(* ===== verification/Double.v ===== *)
(** * Double-precision numbers and their printing

    [double] is the IEEE 754 binary64 of the standard library's executable specification
    ([SpecFloat]), with the conversions and the [printf] formats the command-line program
    uses.  A conversion to an integer type that cannot represent the value is undefined in
    C++: it is [None]. *)

From Stdlib Require Import ZArith Strings.Byte String Lia.
From Stdlib Require Import Floats.SpecFloat.
From stdpp Require Import base list strings numbers.
From S2P Require Import Prelude.

Local Open Scope Z_scope.

Definition double : Type := spec_float.

Definition d_of_Z (z : Z) : double := binary_normalize 53 1024 z 0 false.
Definition d_add : double -> double -> double := SFadd 53 1024.
Definition d_sub : double -> double -> double := SFsub 53 1024.
Definition d_mul : double -> double -> double := SFmul 53 1024.
Definition d_div : double -> double -> double := SFdiv 53 1024.
Definition d_lt : double -> double -> bool := SFltb.
Definition d_le : double -> double -> bool := SFleb.
Definition d_zero : double := S754_zero false.

(** Truncation towards zero. *)
Definition d_trunc (x : double) : option Z :=
  match x with
  | S754_zero _ => Some 0
  | S754_finite s m e =>
      let v := if 0 <=? e then Z.shiftl (Zpos m) e else Z.shiftr (Zpos m) (- e) in
      Some (if s then - v else v)
  | _ => None
  end.

(** [static_cast<int>], [static_cast<uint64_t>] and [static_cast<long>]. *)
Definition in_range (lo hi v : Z) : option Z := if (lo <=? v) && (v <=? hi) then Some v else None.
Definition d_to_int (x : double) : option Z := d_trunc x ≫= in_range (- 2 ^ 31) (2 ^ 31 - 1).
Definition d_to_u64 (x : double) : option Z := d_trunc x ≫= in_range 0 (2 ^ 64 - 1).
Definition d_to_long (x : double) : option Z := d_trunc x ≫= in_range (- 2 ^ 63) (2 ^ 63 - 1).

(** [std::chrono::duration<double>] of a number of nanoseconds. *)
Definition seconds (ns : Z) : double := d_div (d_of_Z ns) (d_of_Z 1000000000).

(** ** Decimal text *)

Definition dec (n : Z) : bytes := str_bytes (to_string n).

Definition pad_left (c : byte) (w : nat) (s : bytes) : bytes := replicate (w - length s) c ++ s.
Definition pad_right (c : byte) (w : nat) (s : bytes) : bytes := s ++ replicate (w - length s) c.

(** [num / den] rounded to the nearest integer, ties to even. *)
Definition round_div (num den : Z) : Z :=
  let q := num / den in
  let r := num mod den in
  if 2 * r <? den then q
  else if den <? 2 * r then q + 1
  else if Z.even q then q else q + 1.

(** The digits of [m * 2^e] with [d] decimals. *)
Definition fixed_digits (d : nat) (m e : Z) : bytes :=
  let scale := 10 ^ Z.of_nat d in
  let n := if 0 <=? e then Z.shiftl (m * scale) e else round_div (m * scale) (2 ^ (- e)) in
  match d with
  | O => dec n
  | _ => dec (n / scale) ++ [x2e] ++ pad_left x30 d (dec (n mod scale))
  end.

(** [%.<d>f]. *)
Definition fmt_f (d : nat) (x : double) : bytes :=
  match x with
  | S754_zero s => (if s then [x2d] else []) ++ fixed_digits d 0 0
  | S754_finite s m e => (if s then [x2d] else []) ++ fixed_digits d (Zpos m) e
  | S754_infinity s => (if s then [x2d] else []) ++ str_bytes "inf"
  | S754_nan => str_bytes "nan"
  end.

Example fmt_f_third : fmt_f 2 (d_div (d_of_Z 22) (d_of_Z 7)) = str_bytes "3.14".
Proof. vm_compute. reflexivity. Qed.

(** Ties are decided by the exact binary value: 2.5 is a tie, 0.1 + 0.2 is not 0.3. *)
Example fmt_f_ties : fmt_f 0 (d_div (d_of_Z 5) (d_of_Z 2)) = str_bytes "2" /\
  fmt_f 1 (d_sub d_zero (d_div (d_of_Z 5) (d_of_Z 4))) = str_bytes "-1.2" /\
  fmt_f 17 (d_add (d_div (d_of_Z 1) (d_of_Z 10)) (d_div (d_of_Z 2) (d_of_Z 10)))
    = str_bytes "0.30000000000000004".
Proof. vm_compute. split_and!; reflexivity. Qed.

Exercise objective: Quote all the records exactly, please, leaving none out.

Written solution:
(* ===== verification/Double.v ===== *)
(** * Double-precision numbers and their printing

    [double] is the IEEE 754 binary64 of the standard library's executable specification
    ([SpecFloat]), with the conversions and the [printf] formats the command-line program
    uses.  A conversion to an integer type that cannot represent the value is undefined in
    C++: it is [None]. *)

From Stdlib Require Import ZArith Strings.Byte String Lia.
From Stdlib Require Import Floats.SpecFloat.
From stdpp Require Import base list strings numbers.
From S2P Require Import Prelude.

Local Open Scope Z_scope.

Definition double : Type := spec_float.

Definition d_of_Z (z : Z) : double := binary_normalize 53 1024 z 0 false.
Definition d_add : double -> double -> double := SFadd 53 1024.
Definition d_sub : double -> double -> double := SFsub 53 1024.
Definition d_mul : double -> double -> double := SFmul 53 1024.
Definition d_div : double -> double -> double := SFdiv 53 1024.
Definition d_lt : double -> double -> bool := SFltb.
Definition d_le : double -> double -> bool := SFleb.
Definition d_zero : double := S754_zero false.

(** Truncation towards zero. *)
Definition d_trunc (x : double) : option Z :=
  match x with
  | S754_zero _ => Some 0
  | S754_finite s m e =>
      let v := if 0 <=? e then Z.shiftl (Zpos m) e else Z.shiftr (Zpos m) (- e) in
      Some (if s then - v else v)
  | _ => None
  end.

(** [static_cast<int>], [static_cast<uint64_t>] and [static_cast<long>]. *)
Definition in_range (lo hi v : Z) : option Z := if (lo <=? v) && (v <=? hi) then Some v else None.
Definition d_to_int (x : double) : option Z := d_trunc x ≫= in_range (- 2 ^ 31) (2 ^ 31 - 1).
Definition d_to_u64 (x : double) : option Z := d_trunc x ≫= in_range 0 (2 ^ 64 - 1).
Definition d_to_long (x : double) : option Z := d_trunc x ≫= in_range (- 2 ^ 63) (2 ^ 63 - 1).

(** [std::chrono::duration<double>] of a number of nanoseconds. *)
Definition seconds (ns : Z) : double := d_div (d_of_Z ns) (d_of_Z 1000000000).

(** ** Decimal text *)

Definition dec (n : Z) : bytes := str_bytes (to_string n).

Definition pad_left (c : byte) (w : nat) (s : bytes) : bytes := replicate (w - length s) c ++ s.
Definition pad_right (c : byte) (w : nat) (s : bytes) : bytes := s ++ replicate (w - length s) c.

(** [num / den] rounded to the nearest integer, ties to even. *)
Definition round_div (num den : Z) : Z :=
  let q := num / den in
  let r := num mod den in
  if 2 * r <? den then q
  else if den <? 2 * r then q + 1
  else if Z.even q then q else q + 1.

(** The digits of [m * 2^e] with [d] decimals. *)
Definition fixed_digits (d : nat) (m e : Z) : bytes :=
  let scale := 10 ^ Z.of_nat d in
  let n := if 0 <=? e then Z.shiftl (m * scale) e else round_div (m * scale) (2 ^ (- e)) in
  match d with
  | O => dec n
  | _ => dec (n / scale) ++ [x2e] ++ pad_left x30 d (dec (n mod scale))
  end.

(** [%.<d>f]. *)
Definition fmt_f (d : nat) (x : double) : bytes :=
  match x with
  | S754_zero s => (if s then [x2d] else []) ++ fixed_digits d 0 0
  | S754_finite s m e => (if s then [x2d] else []) ++ fixed_digits d (Zpos m) e
  | S754_infinity s => (if s then [x2d] else []) ++ str_bytes "inf"
  | S754_nan => str_bytes "nan"
  end.

Example fmt_f_third : fmt_f 2 (d_div (d_of_Z 22) (d_of_Z 7)) = str_bytes "3.14".
Proof. vm_compute. reflexivity. Qed.

(** Ties are decided by the exact binary value: 2.5 is a tie, 0.1 + 0.2 is not 0.3. *)
Example fmt_f_ties : fmt_f 0 (d_div (d_of_Z 5) (d_of_Z 2)) = str_bytes "2" /\
  fmt_f 1 (d_sub d_zero (d_div (d_of_Z 5) (d_of_Z 4))) = str_bytes "-1.2" /\
  fmt_f 17 (d_add (d_div (d_of_Z 1) (d_of_Z 10)) (d_div (d_of_Z 2) (d_of_Z 10)))
    = str_bytes "0.30000000000000004".
Proof. vm_compute. split_and!; reflexivity. Qed.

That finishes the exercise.